A global field requires de-constructing, de-colonizing, and de-centering the foundations of art history, and in doing so de-stabilizing the discipline as a whole. Art history remains problematic as it constructed through the canons of nationalism. Often, institutional collections are based on, as art historian Beatrice Joyeux-Prunel noted, historical “nationalist and racist historiographical models.” Given this, the gatekeepers of cultural heritage, must reflect critically on ways to reframe art history critiquing Western power, and creating alternative ways of discourse, as the Nigerian curator Okwui Enwezor coined, “post-Westernism."

Global art history embodies contradiction, entanglement, and uncertainty, notions that undermine the discipline. Enwezor’s curatorship challenged these historical conventions through global exhibitions. Other art historians, including James Elkins, denounced art history as neither global or inclusive to non-Western approaches. In contrast, Prunel argued for the possibility of Western art historians decolonizing by including arts beyond Europe and North America. Despite the field’s uncertainties, the fundamental problems remain, how can art history progress in this regard? Is the concept of progress, itself, part of its colonialist heritage?

 

The digital age has introduced accessible platforms – shifting power, voices, and visibility, and in doing so has embraced the public opinion and popular press. A new generation is replacing traditional practices with global approaches. Categorizing art based on regional and chronological subfields, further marginalizes non-Western arts into being “peripheral” and “othered,” and in extent undermines the interconnectedness beyond national borders. The global shift underscores a transnational art historical approach.

As globalism challenges and expands traditional art historical conventions, Western methodologies, once universalized, are now ruptured.  Marginalized voices such as Indigenous perspectives, further disrupt museums and art history as a whole. They present alternative outlooks towards museum collections and materiality in ways of kinship, ancestry, and land. This forces art history to reframe its premise. A global, decolonized art history considers the ramifications of Western imperialism and colonization throughout the world as its effects are “felt, registered, embedded, in contemporary art itself.”

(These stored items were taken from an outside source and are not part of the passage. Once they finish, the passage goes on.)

(** [self.model.fit(X, y)]: the forest is refitted in place. *)
Definition model_fit (X : matrix) (y : vector) : method unit :=
  self <- get ;;
  f <- lib (fit (model self) X y) ;;
  put {| model := f; scaler := scaler self;
         feature_names := feature_names self; trained := trained self |}.

(** [pd.DataFrame({'feature': self.feature_names, 'importance': importances})]
    raises when the two columns differ in length. *)
Definition importance_table : method unit :=
  self <- get ;;
  imp <- lib (feature_importances (model self)) ;;
  if (length (feature_names self) =? length imp)%nat
  then ret tt
  else raise LibraryError.

(** [self.trained = True]. *)
Definition set_trained : method unit :=
  self <- get ;;
  put {| model := model self; scaler := scaler self;
         feature_names := feature_names self; trained := true |}.

(** The part the two [train] methods share, after the split. *)
Definition train_on (classifier : bool)
    (split : matrix * matrix * vector * vector) : method Q :=
  let '(X_train, X_test, y_train, y_test) := split in
  X_train_scaled <- scaler_fit_transform X_train ;;
  self <- get ;;
  X_test_scaled <- lib (transform (scaler self) X_test) ;;
  model_fit X_train_scaled y_train ;;;
  self <- get ;;
  train_score <- lib (score (model self) X_train_scaled y_train) ;;
  test_score <- lib (score (model self) X_test_scaled y_test) ;;
  y_pred <- lib (predict (model self) X_test_scaled) ;;
  (if classifier
   then lib (classification_report y_test y_pred)
   else (rmse <- lib (mean_squared_error y_test y_pred) ;; ret tt)) ;;;
  importance_table ;;;
  set_trained ;;;
  ret test_score.

(** [OverfishingRiskModel.train(X, y)]: a stratified split. *)
Definition OverfishingRiskModel_train (X : matrix) (y : vector) : method Q :=
  split <- lib (train_test_split true X y) ;;
  train_on true split.

(** [JuvenileCatchForecastModel.train(X, y)]. *)
Definition JuvenileCatchForecastModel_train (X : matrix) (y : vector)
    : method Q :=
  split <- lib (train_test_split false X y) ;;
  train_on false split.






(** Which class the object belongs to. *)
Inductive model_class : Type := OverfishingRisk | JuvenileCatch.

Definition init (k : model_class) : estimator :=
  match k with
  | OverfishingRisk => OverfishingRiskModel_init
  | JuvenileCatch => JuvenileCatchForecastModel_init
  end.

Definition train (k : model_class) (X : matrix) (y : vector) : method Q :=
  match k with
  | OverfishingRisk => OverfishingRiskModel_train X y
  | JuvenileCatch => JuvenileCatchForecastModel_train X y
  end.

(** Whether a call raised, and what. *)
Definition outcome {A : Type} (r : result A) : option error :=
  match r with
  | Ok _ => None
  | Raise e => Some e
  end.






(** A method that never touches the [trained] flag. *)
Definition keeps_flag {A : Type} (m : method A) : Prop :=
  forall self, trained (fst (m self)) = trained self.


End Estimators.

(** A small instance: matrices are lists of rows of rationals; the scaler
    remembers the number of columns it was fitted on and refuses others;
    the forest remembers that it was fitted. *)
Definition toy_width (X : list (list Q)) : nat :=
  match X with
  | [] => 0
  | row :: _ => length row
  end.

#[local] Instance toy_sklearn : Sklearn := {|
  matrix := list (list Q);
  vector := list Q;
  scaler_t := option nat;
  forest_t := option nat;
  StandardScaler := None;
  RandomForestClassifier := None;
  RandomForestRegressor := None;
  train_test_split := fun _ X y =>
    match X, y with
    | _ :: _ :: _, _ :: _ :: _ => Some (X, X, y, y)
    | _, _ => None
    end;
  fit_transform := fun _ X => Some (Some (toy_width X), X);
  transform := fun s X =>
    match s with
    | Some n => if (toy_width X =? n)%nat then Some X else None
    | None => None
    end;
  fit := fun _ X _ => Some (Some (toy_width X));
  score := fun f _ _ => match f with Some _ => Some 1%Q | None => None end;
  predict := fun f X =>
    match f with Some _ => Some (map (fun _ => 0%Q) X) | None => None end;
  predict_proba_1 := fun f X =>
    match f with Some _ => Some (map (fun _ => 0.5%Q) X) | None => None end;
  classification_report := fun _ _ => Some tt;
  mean_squared_error := fun _ _ => Some 0%Q;
  feature_importances := fun f =>
    match f with
    | Some n => Some (repeat (1 # Pos.of_nat n)%Q n)
    | None => None
    end;
  date_range := fun days => Some (seq 0 days)
|}.

Definition toy_X : list (list Q) := [[1; 2]; [3; 4]; [5; 6]]%Q.
Definition toy_y : list Q := [0; 1; 0]%Q.
Definition toy_names : list string := ["sst_anomaly"; "chl_mean"]%string.

End Models.

(** ** Current speed and direction ([calculate_current_speed],
       process_data_script.py) *)

Module Currents.
Local Open Scope R_scope.

(** [np.arctan2(y, x)]: the angle of the point [(x, y)] in radians, in
    [(-PI, PI]]. *)
Definition arctan2 (y x : R) : R :=
  if Rlt_dec 0 x then atan (y / x)
  else if Rlt_dec x 0 then
         if Rle_dec 0 y then atan (y / x) + PI else atan (y / x) - PI
  else if Rlt_dec 0 y then PI / 2
  else if Rlt_dec y 0 then - (PI / 2)
  else 0.

(** [a % m] on floats: the remainder of the floored division. *)
Definition py_mod (a m : R) : R := a - m * IZR (Int_part (a / m)).

(** One cell of [np.sqrt(u**2 + v**2)]. *)
Definition speed_at (u v : R) : R := sqrt (u ^ 2 + v ^ 2).

(** One cell of [np.arctan2(v, u) * 180 / np.pi], then
    [(direction + 360) % 360]. *)
Definition direction_at (u v : R) : R :=
  py_mod (arctan2 v u * 180 / PI + 360) 360.

(** [calculate_current_speed]: [None] when there is no current data; the
    two stored fields otherwise, [u] and [v] being fields on one grid. *)
Definition calculate_current_speed (currents : option (list R * list R))
    : option (list R * list R) :=
  match currents with
  | None => None
  | Some (u, v) =>
      let cells := combine u v in
      Some (map (fun c => speed_at (fst c) (snd c)) cells,
            map (fun c => direction_at (fst c) (snd c)) cells)
  end.

(** [theta] degrees is the angle of the vector [(u, v)] (east and north
    components) measured from east towards north: counterclockwise. *)
Definition counterclockwise_from_east (u v theta : R) : Prop :=
  u = sqrt (u ^ 2 + v ^ 2) * cos (theta * PI / 180) /\
  v = sqrt (u ^ 2 + v ^ 2) * sin (theta * PI / 180).

(** [theta] degrees is the angle of [(u, v)] measured from east towards
    south: clockwise. *)
Definition clockwise_from_east (u v theta : R) : Prop :=
  u = sqrt (u ^ 2 + v ^ 2) * cos (theta * PI / 180) /\
  v = - (sqrt (u ^ 2 + v ^ 2) * sin (theta * PI / 180)).

End Currents.

(** ** Floating-point values with their exceptional results *)

Module Floats.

The global call is a reaction to forces designed to contain institutional hierarchies. Public opinion, popular press, and scholars, from fields previously invisibilized, are creating demands, accountability, and upending the very structures of art history. Global art historians reject the tutored gaze, and instead create spaces, as Enwezor stated, with “their own narratives.”The global response is essential for the future of art history’s discourse, but as an emerging practice, many issues surface including reattributing yet deconstructing power, issues of reciprocation between Western and non-Western discourses, and the discipline itself embedded on monolithic modes of thinking. Such approaches, move the function of art towards social justice or diplomacy, and away from conventional notions of aesthetics. Despite the global field’s growth, the discipline still needs significant change to overcome its elitist, nationalist foundations, as the art historical field still remains primarily Western.